The rush of what needs to get done in the short-term blinds many in at least 3 variations.
- Speed & time: story number 1 is a terrible excuse, but it is a reason: hyper growth or a lack of time. You grow so fast that you don’t have time to develop people and you are really hoping for plug-and-play hires and promotions. I wouldn’t play with fire and lose the talent that has gotten you to where you are though. Focusing on a continuous leadership program or mentorship will keep the rocket fueled up and flying in the right direction.
- Focus & awareness: story number 2 is one of focus and transition. Many companies focus on executing operations and delivering on the business plan so excellently that they forget to work on the people. This is something you can get away with temporarily and it’s also something that was less of an issue before the world became “VUCA“, but it is a time bomb. Do not overcorrect and defuse it with a one-time fancy leadership off-site or training.

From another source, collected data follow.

Lemma strict_child V x b y : V !! x = Some b → y ∈ b_ChildrenIds b → strict V x y.
Proof. intros Hb Hy. exists b, y. split_and!; [done|done|constructor]. Qed.
Lemma strict_reach V x y : strict V x y → reach V x y.
Proof. intros (b & c & Hb & Hc & Hy). eapply reach_trans; [by eapply reach_step|done]. Qed.
Lemma strict_trans V x y z : strict V x y → strict V y z → strict V x z.
Proof. intros (b & c & Hb & Hc & Hy) Hz%strict_reach. exists b, c. split_and!; [done|done|by eapply reach_trans]. Qed.
Lemma strict_irreflexive V root x : wf V [root] → reach V root x → ¬ strict V x x.
Proof.
  intros Hwf Hx (b & c & Hb & Hc & Hcx). destruct (reach_chain _ _ _ Hx) as [path Hp].
  assert (c ∈ path ++ [x]) as Hin by (eapply (reach_on_path V [root] Hwf root ltac:(left)); [exact Hp|exists root; split; [left|by eapply reach_child]|exact Hcx]).
  by destruct (chain_fresh V [root] Hwf root ltac:(left) (path ++ [x]) c ltac:(by eapply chain_child)) as [Hf _].
Qed.
(** Where every edge leads strictly down in a tree there is no cycle. *)
Lemma descending_fresh V V' root : wf V [root] → (∀ q b c, reach V root q → V' !! q = Some b → c ∈ b_ChildrenIds b → strict V q c) →
  ∀ path id, chain V' root path id → reach V root id ∧ id ∉ path ∧ ∀ x, x ∈ path → strict V x id.
Proof.
  intros Hwf Hd path id Hc. induction Hc as [|path p b c Hc (IHr & _ & IH) Hb Hin].
  { split_and!; [constructor|apply not_elem_of_nil|by intros x ?%elem_of_nil]. }
  pose proof (Hd p b c IHr Hb Hin) as Hs. assert (reach V root c) as Hrc by (eapply reach_trans; [exact IHr|by apply strict_reach]).
  assert (∀ x, x ∈ path ++ [p] → strict V x c) as Hall.
  { intros x [Hx| ->%list_elem_of_singleton]%elem_of_app; [|done]. eapply strict_trans; [by apply IH|done]. }
  split_and!; [done| |done]. intros Hx. apply (strict_irreflexive V root c Hwf Hrc). by apply Hall.
Qed.

Section shape.
Context (V : Blocks) (root tid p : string) (bp bt : Block) (l r : list string).
Context (Hwf : wf V [root]) (Hp : reach V root p) (Hbp : V !! p = Some bp) (Hch : b_ChildrenIds bp = l ++ tid :: r).
Context (Hbt : V !! tid = Some bt).

(** The document with [mv] below the table, other lists of children, new blocks. *)
Definition look (mv : list string) (kids : string → option (list string)) (new : string → option Block) (q : string) : option Block :=
  if decide (q = p) then Some (with_children bp (l ++ tid :: mv ++ r))
  else match V !! q with
       | Some b => Some (match kids q with Some ids => with_children b ids | None => b end)
       | None => new q
       end.
Record fine (mv : list string) (kids : string → option (list string)) (new : string → option Block) : Prop := {
  fi_mv x : x ∈ mv → strict V tid x;
  fi_kids q ids : kids q = Some ids → strict V tid q ∧ ∃ b, V !! q = Some b ∧ ∀ x, x ∈ ids → x ∈ b_ChildrenIds b;
  fi_new q b : new q = Some b → b_Id b = q ∧ b_ChildrenIds b = [];
}.
Record shape (s : State) (tb : ptr) (mv : list string) (kids : string → option (list string)) (new : string → option Block) : Prop := {
  sh_root : st_rootId s = root;
  sh_view q : view s !! q = look mv kids new q;
  sh_tb : deref s tb = Some bt ∧ p_id tb = tid;
  sh_fine : fine mv kids new;
}.

Lemma parent_not_table : p ≠ tid.
Proof.
  intros E. apply (strict_irreflexive V root tid Hwf); [eapply reach_child; [done|done|rewrite Hch; apply elem_of_app; right; left]|].
  rewrite E in Hbp. eapply strict_child; [exact Hbp|]. rewrite Hch. apply elem_of_app. right. left.
Qed.
Lemma table_reach : reach V root tid.
Proof. eapply reach_child; [done|done|]. rewrite Hch. apply elem_of_app. right. left. Qed.
Lemma strict_table : strict V p tid.
Proof. eapply strict_child; [done|]. rewrite Hch. apply elem_of_app. right. left. Qed.
Lemma not_listed_twice : tid ∉ l ++ r.
Proof.
  pose proof (wf_nodup _ _ Hwf p bp ltac:(exists root; split; [left|done]) Hbp) as Hn. rewrite Hch, <- Permutation_middle in Hn.
  by apply NoDup_cons in Hn as [? _].
Qed.
Lemma below_not_above x : strict V tid x → x ≠ p ∧ x ≠ tid.
Proof.
  intros Hx. split; intros ->.
  - apply (strict_irreflexive V root tid Hwf table_reach). eapply strict_trans; [exact Hx|apply strict_table].
  - by apply (strict_irreflexive V root tid Hwf table_reach).
Qed.

Lemma shape_keys s tb mv kids new q b : shape s tb mv kids new → view s !! q = Some b → b_Id b = q.
Proof.
  intros Hs. rewrite (sh_view _ _ _ _ _ Hs). unfold look. pose proof (wf_keys _ _ Hwf) as Hk. destruct (decide (q = p)) as [->|Hne].
  - intros [= <-]. exact (Hk p bp Hbp).
  - destruct (V !! q) as [bq|] eqn:Eq; [|intros E; by apply (fi_new _ _ _ (sh_fine _ _ _ _ _ Hs))]. intros [= <-].
    destruct (kids q); exact (Hk q bq Eq).
Qed.
(** The edges of the document lead strictly down in the old one. *)
Lemma shape_descends s tb mv kids new q b c : shape s tb mv kids new → view s !! q = Some b → c ∈ b_ChildrenIds b → strict V q c.
Proof.
  intros Hs. rewrite (sh_view _ _ _ _ _ Hs). unfold look. destruct (sh_fine _ _ _ _ _ Hs) as [Hmv Hkids Hnew]. destruct (decide (q = p)) as [->|Hne].
  - intros [= <-]. cbn [with_children b_ChildrenIds]. intros Hc. destruct (decide (c ∈ mv)) as [Hin|Hin].
    + eapply strict_trans; [apply strict_table|by apply Hmv].
    + eapply strict_child; [done|]. rewrite Hch. rewrite !elem_of_app, elem_of_cons, elem_of_app in Hc. rewrite elem_of_app, elem_of_cons. tauto.
  - destruct (V !! q) as [bq|] eqn:Eq.
    + intros [= <-] Hc. eapply strict_child; [exact Eq|]. destruct (kids q) as [ids|] eqn:Ek; [|done].
      destruct (Hkids q ids Ek) as (_ & b' & Hb' & Hsub). rewrite Eq in Hb'. injection Hb' as <-. by apply Hsub.
    + intros Hn Hc. destruct (Hnew q b Hn) as [_ E]. rewrite E in Hc. by apply elem_of_nil in Hc.
Qed.
(** What is above the table is as before. *)
Lemma shape_above s tb mv kids new x : shape s tb mv kids new → reach V root x → reach V x p → reach (view s) root x.
Proof.
  intros Hs Hx. induction Hx as [|q b c Hq IH Hb Hc]; intros Hxp; [constructor|].
  assert (strict V q p) as Hqp by (exists b, c; by split_and!). assert (q ≠ p) as Hne.
  { intros ->. by apply (strict_irreflexive V root p Hwf). }
  assert (view s !! q = Some b) as Hvq.
  { rewrite (sh_view _ _ _ _ _ Hs). unfold look. rewrite decide_False, Hb by done. destruct (kids q) as [ids|] eqn:Ek; [|done].
    destruct (fi_kids _ _ _ (sh_fine _ _ _ _ _ Hs) q ids Ek) as [Hs' _]. destruct (strict_irreflexive V root tid Hwf table_reach).
    eapply strict_trans; [exact Hs'|]. eapply strict_trans; [exact Hqp|apply strict_table]. }
  eapply reach_child; [|exact Hvq|done]. apply IH. by apply strict_reach.
Qed.
(** The table still has one parent. *)
Lemma shape_parent s tb mv kids new : shape s tb mv kids new → PickParentOf s tid = Some (with_children bp (l ++ tid :: mv ++ r)).
Proof.
  intros Hs. pose proof (descending_fresh V (view s) root Hwf (λ q b c _, shape_descends s tb mv kids new q b c Hs)) as Hf.
  assert (view s !! p = Some (with_children bp (l ++ tid :: mv ++ r))) as Hvp by (rewrite (sh_view _ _ _ _ _ Hs); unfold look; by rewrite decide_True).
  apply (PickParentOf_unique s tid p); rewrite ?(sh_root _ _ _ _ _ Hs).
  - intros path id Hc. by apply Hf.
  - apply (shape_above s tb mv kids new p Hs Hp). constructor.
  - done.
  - cbn. apply elem_of_app. right. left.
  - intros q bq Hq Hbq Hin. destruct (reach_chain _ _ _ Hq) as [path [Hrq _]%Hf].
    rewrite (sh_view _ _ _ _ _ Hs) in Hbq. unfold look in Hbq. destruct (decide (q = p)) as [|Hne]; [done|].
    destruct (sh_fine _ _ _ _ _ Hs) as [_ Hkids Hnew]. destruct (V !! q) as [b|] eqn:Eq.
    + injection Hbq as <-. assert (tid ∈ b_ChildrenIds b) as Hin'.
      { destruct (kids q) as [ids|] eqn:Ek; [|done]. destruct (Hkids q ids Ek) as (_ & b' & Hb' & Hsub). rewrite Eq in Hb'. injection Hb' as <-. by apply Hsub. }
      apply (wf_uniq _ _ Hwf q b p bp tid); try done; [exists root; split; [left|done]..|]. rewrite Hch. apply elem_of_app. right. left.
    + destruct (Hnew q bq Hbq) as [_ E]. rewrite E in Hin. by apply elem_of_nil in Hin.
Qed.

(** ** Steps *)

Lemma shape_same s s' tb mv kids new : shape s tb mv kids new → same_view s s' → shape s' tb mv kids new.
Proof.
  intros [R HV [D I] F] Hs. pose proof Hs as (EV & B & _). split; [by rewrite (proj1 B)|intros q; by rewrite EV| |done].
  split; [|done]. by apply (same_view_sees s s' tid Hs).
Qed.
Lemma shape_change s s' tb mv kids new mv' kids' new' q b' : shape s tb mv kids new →
  view s' = <[q:=b']> (view s) → st_rootId s' = st_rootId s → sees s s' tid → fine mv' kids' new' →
  (∀ x, look mv' kids' new' x = if decide (x = q) then Some b' else look mv kids new x) → shape s' tb mv' kids' new'.
Proof.
  intros [R HV [D I] F] EV ER Hs F' EL. split; [by rewrite ER| |by split; [apply Hs|]|done].
  intros x. rewrite EV, EL. destruct (decide (x = q)) as [->|Hne]; [apply lookup_insert_eq|rewrite lookup_insert_ne by done; apply HV].
Qed.
Lemma shape_edit s s' tb mv kids new mv' kids' new' q b' : shape s tb mv kids new → edit s s' q b' → q ≠ tid → fine mv' kids' new' →
  (∀ x, look mv' kids' new' x = if decide (x = q) then Some b' else look mv kids new x) → shape s' tb mv' kids' new'.
Proof. intros Hs He Hq. apply (shape_change s s' tb mv kids new); [done|apply He|apply He|]. by eapply edit_sees. Qed.
Lemma shape_ext s tb mv kids new mv' kids' new' : shape s tb mv kids new → fine mv' kids' new' →
  (∀ x, look mv' kids' new' x = look mv kids new x) → shape s tb mv' kids' new'.
Proof. intros [R HV D F] F' EL. split; [done|intros q; by rewrite EL|done|done]. Qed.

Lemma shape_at_parent s tb mv kids new : shape s tb mv kids new → view s !! p = Some (with_children bp (l ++ tid :: mv ++ r)).
Proof. intros Hs. rewrite (sh_view _ _ _ _ _ Hs). unfold look. by rewrite decide_True. Qed.
Lemma shape_at s tb mv kids new q b : shape s tb mv kids new → V !! q = Some b → q ≠ p →
  view s !! q = Some (match kids q with Some ids => with_children b ids | None => b end).
Proof. intros Hs Hb Hq. rewrite (sh_view _ _ _ _ _ Hs). unfold look. by rewrite decide_False, Hb. Qed.
Lemma shape_missing s tb mv kids new q : shape s tb mv kids new → V !! q = None → view s !! q = new q.
Proof.
  intros Hs Hb. rewrite (sh_view _ _ _ _ _ Hs). unfold look. rewrite decide_False, Hb; [done|]. intros ->. congruence.
Qed.

(** Blocks from below the table are moved next to it. *)
Lemma shape_move s n tb mv kids new ids : shape s tb mv kids new → (∀ x, x ∈ ids → strict V tid x) →
  ∃ s', MoveBlocksUnderTheTable tb ids (s, n) = Some (Ok (), (s', n)) ∧ shape s' tb (ids ++ mv) kids new ∧
    ∀ i b, i ≠ p → st_blocks s !! i = Some b → st_blocks s' !! i = Some b.
Proof.
  intros Hs Hids. pose proof (wf_keys _ _ Hwf _ _ Hbt) as Eid. pose proof (wf_keys _ _ Hwf _ _ Hbp) as Ep.
  assert (tid ∉ l) as Hl by (intros H; apply not_listed_twice, elem_of_app; by left).
  destruct (Move_run s n tb bt ids (with_children bp (l ++ tid :: mv ++ r)) l (mv ++ r)) as (s' & E & He).
  - apply (sh_tb _ _ _ _ _ Hs).
  - rewrite Eid. by eapply shape_parent.
  - change (b_Id (with_children bp (l ++ tid :: mv ++ r))) with (b_Id bp). rewrite Ep. by eapply shape_at_parent.
  - by rewrite Eid.
  - by rewrite Eid.
  - change (b_Id (with_children bp (l ++ tid :: mv ++ r))) with (b_Id bp) in He. rewrite Ep, Eid in He. exists s'. split_and!; [done| |].
    + apply (shape_edit s s' tb mv kids new _ _ _ p _ Hs He parent_not_table).
      * destruct (sh_fine _ _ _ _ _ Hs) as [F1 F2 F3]. split; [|done|done]. intros x [Hx|Hx]%elem_of_app; auto.
      * intros x. unfold look. destruct (decide (x = p)); [|done]. by rewrite <- (assoc_L (++)).
    + intros i b Hi. by apply (ed_keep _ _ _ _ He).
Qed.

(** ** At the end the document is a tree again *)

(** What was moved is no longer where it was, and nothing got lost. *)
Record settled (mv : list string) (kids : string → option (list string)) : Prop := {
  se_nodup : NoDup mv;
  se_kids q ids : kids q = Some ids → NoDup ids;
  se_moved x : x ∈ mv → ∃ q b ids, V !! q = Some b ∧ x ∈ b_ChildrenIds b ∧ reach V root q ∧ strict V tid x ∧ kids q = Some ids ∧ x ∉ ids ∧ q ≠ p;
  se_kept q b ids x : kids q = Some ids → V !! q = Some b → x ∈ b_ChildrenIds b → x ∈ ids ∨ x ∈ mv;
}.
(* ===== verification/TableInst.v ===== *)
(** * Tables: a concrete document

    The parameters are instantiated by simple functions (sorting by insertion, texts as
    their own payloads), and the theorems about tables are applied to a document with a
    table of three columns and two rows. *)

From stdpp Require Import pretty.
From S2P Require Import Prelude Slice GoFloat StateTree StateNormalize StateApply Table TableEditor TableView TableColumns TableShape TableNormal.

Module TableInst.

(** ** The parameters *)

#[local] Instance text_payload : TextPayload := {| tp_new := ""; tp_text := λ x, x; tp_IsEmpty := λ x, bool_decide (x = "") |}.
#[local] Instance text_payload_ok : TextPayloadOk.
Proof. by split. Qed.

Fixpoint ins (x : nat * string) (l : list (nat * string)) : list (nat * string) :=
  match l with [] => [x] | y :: l => if (y.1 <? x.1)%nat then y :: ins x l else x :: y :: l end.
Definition isort (l : list (nat * string)) : list (nat * string) := foldr ins [] l.
#[local] Instance sorter : RowSorter := λ l, (isort l, negb (bool_decide (isort l = l))).

Lemma ins_perm x l : ins x l ≡ₚ x :: l.
Proof. induction l as [|y l IH]; [done|]. cbn [ins]. destruct (_ <? _)%nat; [|done]. rewrite IH. apply Permutation_swap. Qed.
Lemma ins_sorted x l : StronglySorted (λ x y, (x.1 ≤ y.1)%nat) l → StronglySorted (λ x y, (x.1 ≤ y.1)%nat) (ins x l).
Proof.
  induction 1 as [|y l Hl IH Hy]; [repeat constructor|]. cbn [ins]. destruct (Nat.ltb_spec y.1 x.1).
  - constructor; [done|]. rewrite List.Forall_forall in *. intros z Hz%list_elem_of_In. rewrite ins_perm in Hz.
    apply elem_of_cons in Hz as [->|Hz]; [lia|]. by apply Hy, list_elem_of_In.
  - constructor; [by constructor|]. constructor; [done|]. rewrite List.Forall_forall in *. intros z Hz. specialize (Hy z Hz). lia.
Qed.
#[local] Instance sorter_ok : RowSorterOk.
Proof.
  split; unfold row_sort, sorter; cbn [fst snd].
  - induction l as [|x l IH]; [done|]. cbn. by rewrite ins_perm, IH.
  - induction l as [|x l IH]; [constructor|]. by apply ins_sorted.
  - intros l H%negb_false_iff%bool_decide_eq_true. done.
Qed.

#[local] Instance sort_text : SortText :=
  {| TrimSpace := λ x, x; ToLower := λ x, x; ParseFloat := λ _, None;
     Collate := λ a b, if String.leb a b then (if String.eqb a b then 0 else -1)%Z else 1%Z |}.
Definition gen (n : nat) : string := "id" +:+ pretty n.
Definition md5hex (x : string) : string := x.

(** ** A document *)

Definition cell (id : string) : Block := new_block id [] (CText "x").
Definition row (id : string) (ids : list string) : Block := new_block id ids (CTableRow false).
Definition cols : list string := ["c1"; "c2"; "c3"].
Definition rows : list string := ["r1"; "r2"].
Definition the_table : Block := new_block "t" ["cs"; "rs"] CTable.
Definition the_columns : Block := new_block "cs" cols (CLayout LTableColumns).
Definition the_rows : Block := new_block "rs" rows (CLayout LTableRows).
Definition doc : State :=
  NewState (NewDoc "root" (list_to_map ((λ b, (b_Id b, b)) <$>
    [new_block "root" ["t"; "p"] CSmartblock; new_block "p" [] (CText "text"); the_table; the_columns; the_rows;
     makeColumn "c1"; makeColumn "c2"; makeColumn "c3"; row "r1" ["r1-c1"; "r1-c3"]; row "r2" ["r2-c2"];
     cell "r1-c1"; cell "r1-c3"; cell "r2-c2"]))).

Lemma doc_wf : wf (view doc) [st_rootId doc].
Proof. apply wf_b_spec. vm_compute. reflexivity. Qed.
Ltac each H := repeat (apply elem_of_cons in H as [->|H]); [..|by apply elem_of_nil in H].
Lemma doc_valid : valid (view doc) (st_rootId doc) "t" the_table the_columns the_rows cols rows.
Proof.
  split; [split|..].
  - eapply reach_child; [constructor|vm_compute; reflexivity|left].
  - vm_compute. reflexivity.
  - reflexivity.
  - by exists [].
  - split_and!; vm_compute; reflexivity.
  - split_and!; vm_compute; reflexivity.
  - intros c Hc. unfold cols in Hc. each Hc; (eexists; split; vm_compute; reflexivity).
  - intros r Hr. unfold rows in Hr. each Hr; (eexists; split; [vm_compute; reflexivity|]; split_and!; [by eexists| |]).
    + intros id Hid. each Hid; eexists; (split; [reflexivity|unfold cols; set_solver]).
    + intros x y Hx Hy. each Hx; each Hy; vm_compute; congruence.
    + intros id Hid. each Hid; eexists; (split; [reflexivity|unfold cols; set_solver]).
    + intros x y Hx Hy. each Hx; each Hy; vm_compute; congruence.
  - intros r Hr b c x Hb Hc Hx. unfold rows in Hr. each Hr; vm_compute in Hb; injection Hb as <-; each Hc; vm_compute in Hx; by injection Hx as <-.
Qed.

(** The third column before the first. *)
Lemma ColumnMove_correct_witness :
  let cols' := move_column false "c3" "c1" cols in
  cols' = ["c3"; "c1"; "c2"] ∧
  ∃ s', ColumnMove md5hex "c3" "c1" PLeft (doc, 0%nat) = Some (Ok (), (s', 0%nat)) ∧
    view s' = arranged cols' rows (<["cs":=with_children the_columns cols']> (view doc)) ∧
    wf (view s') [st_rootId s'] ∧ valid (view s') (st_rootId s') "t" the_table (with_children the_columns cols') the_rows cols' rows ∧
    similar (view doc) (view s') ∧ same_below doc s'.
Proof.
  split; [reflexivity|]. apply (ColumnMove_correct md5hex doc 0%nat "t" the_table the_columns the_rows cols rows "c3" "c1" false);
    [exact doc_wf|exact doc_valid|unfold cols; set_solver|unfold cols; set_solver|done|done].
Defined.

(** ** A broken table *)

(** A text among the columns, a column and a row that do not exist, a text among the
    rows, cells in the wrong order, a cell without a column, and a header row that
    comes last. *)
Definition bad_columns : Block := new_block "cs" ["c1"; "text1"; "c2"; "c4"] (CLayout LTableColumns).
Definition bad_rows : Block := new_block "rs" ["r1"; "text2"; "r3"; "r4"] (CLayout LTableRows).
Definition broken : State :=
  NewState (NewDoc "root" (list_to_map ((λ b, (b_Id b, b)) <$>
    [new_block "root" ["q"; "t"; "p"] CSmartblock; new_block "p" [] (CText "text"); new_block "q" [] (CText "text"); the_table; bad_columns; bad_rows;
     makeColumn "c1"; makeColumn "c2"; cell "text1"; cell "text2"; row "r1" ["r1-c4"; "r1-c9"; "r1-c1"]; new_block "r4" ["r4-c2"] (CTableRow true);
     cell "r1-c4"; cell "r1-c9"; cell "r1-c1"; cell "r4-c2"]))).
Lemma broken_wf : wf (view broken) [st_rootId broken].
Proof. apply wf_b_spec. vm_compute. reflexivity. Qed.
Lemma broken_table : table (view broken) (st_rootId broken) "t" the_table bad_columns bad_rows (b_ChildrenIds bad_columns) (b_ChildrenIds bad_rows).
Proof.
  split; [|vm_compute; reflexivity|reflexivity|by exists []|split_and!; vm_compute; reflexivity|split_and!; vm_compute; reflexivity].
  eapply reach_child; [constructor|vm_compute; reflexivity|right; left].
Qed.
Definition divless (s : State) (q : string) : bool :=
  match view s !! q with
  | Some b => forallb (λ c, match view s !! c with Some bc => negb (isDivLayout bc) | None => true end) (b_ChildrenIds b)
  | None => true
  end.
Lemma divless_spec s q : divless s q = true → no_divs (view s) q.
Proof.
  unfold divless. intros H b c bc Hb Hc Hbc. rewrite Hb, forallb_forall in H. specialize (H c (proj1 (list_elem_of_In _ _) Hc)). rewrite Hbc in H. by apply negb_true_iff.
Qed.

Lemma Normalize_correct_witness :
  let V := view broken in
  let root := st_rootId broken in
  let cols' := columns_of V (b_ChildrenIds bad_columns) in
  let rows' := rows_of V (b_ChildrenIds bad_rows) in
  let mv := moved V (b_ChildrenIds bad_columns) (b_ChildrenIds bad_rows) in
  cols' = ["c1"; "c2"; "c4"] ∧ rows' = ["r4"; "r1"; "r3"] ∧ mv = ["text2"; "r1-c9"; "text1"] ∧
  ∃ s', Normalize "t" (broken, 0%nat) = Some (Ok (), (s', 0%nat)) ∧ st_rootId s' = root ∧ wf (view s') [root] ∧
    table (view s') root "t" the_table (with_children bad_columns cols') (with_children bad_rows rows') cols' rows' ∧
    (∀ c, c ∈ cols' → ∃ b, view s' !! c = Some b ∧ is_column b = true) ∧
    (∀ q, q ∈ rows' → ∃ b, view s' !! q = Some b ∧ is_Some (as_row b) ∧ is_header b = header_row V q ∧ in_order cols' (b_ChildrenIds b)) ∧
    view s' !! "root" = Some (with_children (new_block "root" ["q"; "t"; "p"] CSmartblock) (["q"] ++ "t" :: mv ++ ["p"])) ∧
    (∀ x, reach V root x → reach (view s') root x) ∧
    (∀ q b, V !! q = Some b → q ∉ "root" :: b_Id bad_columns :: b_Id bad_rows :: b_ChildrenIds bad_rows → view s' !! q = Some b).
Proof.
  split_and!; [vm_compute; reflexivity..|].
  apply (Normalize_correct broken 0%nat "t" "root" (new_block "root" ["q"; "t"; "p"] CSmartblock) ["q"] ["p"] the_table bad_columns bad_rows).
  - exact broken_wf.
  - split_and!; [constructor|vm_compute; reflexivity|reflexivity|eexists; vm_compute; reflexivity].
  - exact broken_table.
  - apply divless_spec. vm_compute. reflexivity.
  - apply divless_spec. vm_compute. reflexivity.
  - intros q Hq. apply divless_spec. cbn in Hq. each Hq; vm_compute; reflexivity.
Defined.

(** ** The operations on the document *)

Definition children (s : State) (id : string) : list string := match view s !! id with Some b => b_ChildrenIds b | None => [] end.
Definition after {A} (m : M A) (s : State) (f : A → State → list (list string)) : option (list (list string)) :=
  match m (s, 0%nat) with Some (Ok a, g) => Some (f a g.1) | _ => None end.

Example column_deleted : after (ColumnDelete "c3") doc (λ _ s, [children s "cs"; children s "r1"; children s "r2"]) = Some [["c1"; "c2"]; ["r1-c1"]; ["r2-c2"]].
Proof. vm_compute. reflexivity. Qed.
Example column_duplicated : after (ColumnDuplicate md5hex gen "c1" "c3" PLeft) doc (λ id s, [[id]; children s "cs"; children s "r1"; children s "r2"]) =
  Some [["id0"]; ["id0"; "c1"; "c2"; "c3"]; ["r1-id0"; "r1-c1"; "r1-c3"]; ["r2-c2"]].
Proof. vm_compute. reflexivity. Qed.
Example table_created : after (TableCreate md5hex gen None "p" PBottom 2 2 true) doc
    (λ id s, [[id]; children s id; children s "id3"; children s "id6"; children s "id4"; children s "id5"]) =
  Some [["id0"]; ["id3"; "id6"]; ["id1"; "id2"]; ["id4"; "id5"]; ["id4-id1"; "id4-id2"]; []].
Proof. vm_compute. reflexivity. Qed.
(** The cells in order, with the numbers of their rows and columns; the third stops. *)
Example cells_iterated :
  (match Table_Iterate (λ acc _ pos, (acc ++ [(cp_CellID pos, cp_RowNumber pos, cp_ColNumber pos)], (length acc <? 2)%nat)) {| p_layer := 1; p_id := "t" |} [] (doc, 0%nat) with
   | Some (Ok r, _) => Some r | _ => None end) = Some ([("r1-c1", 0, 0); ("r1-c3", 0, 2); ("r2-c2", 1, 1)]%nat, None).
Proof. vm_compute. reflexivity. Qed.
Example table_normalised : after (Normalize "t") broken (λ _ s, [children s "root"; children s "cs"; children s "rs"; children s "r1"; children s "r3"]) =
  Some [["q"; "t"; "text2"; "r1-c9"; "text1"; "p"]; ["c1"; "c2"; "c4"]; ["r4"; "r1"; "r3"]; ["r1-c1"; "r1-c4"]; []].
Proof. vm_compute. reflexivity. Qed.
(** The rows are sorted by the texts of their cells. *)
Example table_sorted : after (Sort "c1" true) doc (λ _ s, [children s "rs"]) = Some [["r2"; "r1"]].
Proof. vm_compute. reflexivity. Qed.

(** A row whose cells are all empty.  While the row is in the layers below, all of them
    are removed; once it is in the top layer, [Unlink] moves the ids that the loop still
    reads, and every second cell stays. *)
Definition empty_row : State :=
  foldl (λ s c, (Add s (new_block (MakeCellID "r3" c) [] (CText ""))).2)
    (Set_ (Set_ doc (with_children the_rows ["r1"; "r2"; "r3"])) (row "r3" (MakeCellID "r3" <$> cols))) cols.
Example clean_below : after (RowListClean ["r3"]) (NewState empty_row) (λ _ s, [children s "r3"]) = Some [[]].
Proof. vm_compute. reflexivity. Qed.
Example clean_top : after (RowListClean ["r3"]) empty_row (λ _ s, [children s "r3"]) = Some [["r3-c2"]].
Proof. vm_compute. reflexivity. Qed.
End TableInst.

- Culture & DIY-learning: story number 3 is one of ownership. Some companies, where leaders often still have operational or commercial duties, like law or consulting firms, have a culture of DIY and ownership of development lies with the individual. Although nothing tastes like freedom, the danger of misalignment, prima donnas, and frustrated consultants, who can often start somewhere else in a matter of days, is huge.
My advice is simple. No off-site or 1 week leadership program will have the effect you want, just like 1 evaluation a year with employees doesn’t have the effect you want (anymore). The recipe for strong and engaged leaders is the same as for engaged employees: continuous goals, feedback, and check-ins; ongoing attention around practical and inspiring topics they want and need to work on.
Whether you do this internally or externally via a company like We Belong is irrelevant. Just do it, but it needs to be an organizational goal and someone needs to own the results of the initiative. You can even just tack it on to an employee engagement, agile performance management, or continuous feedback culture program, but make sure to include every people manager all the way to the CEO.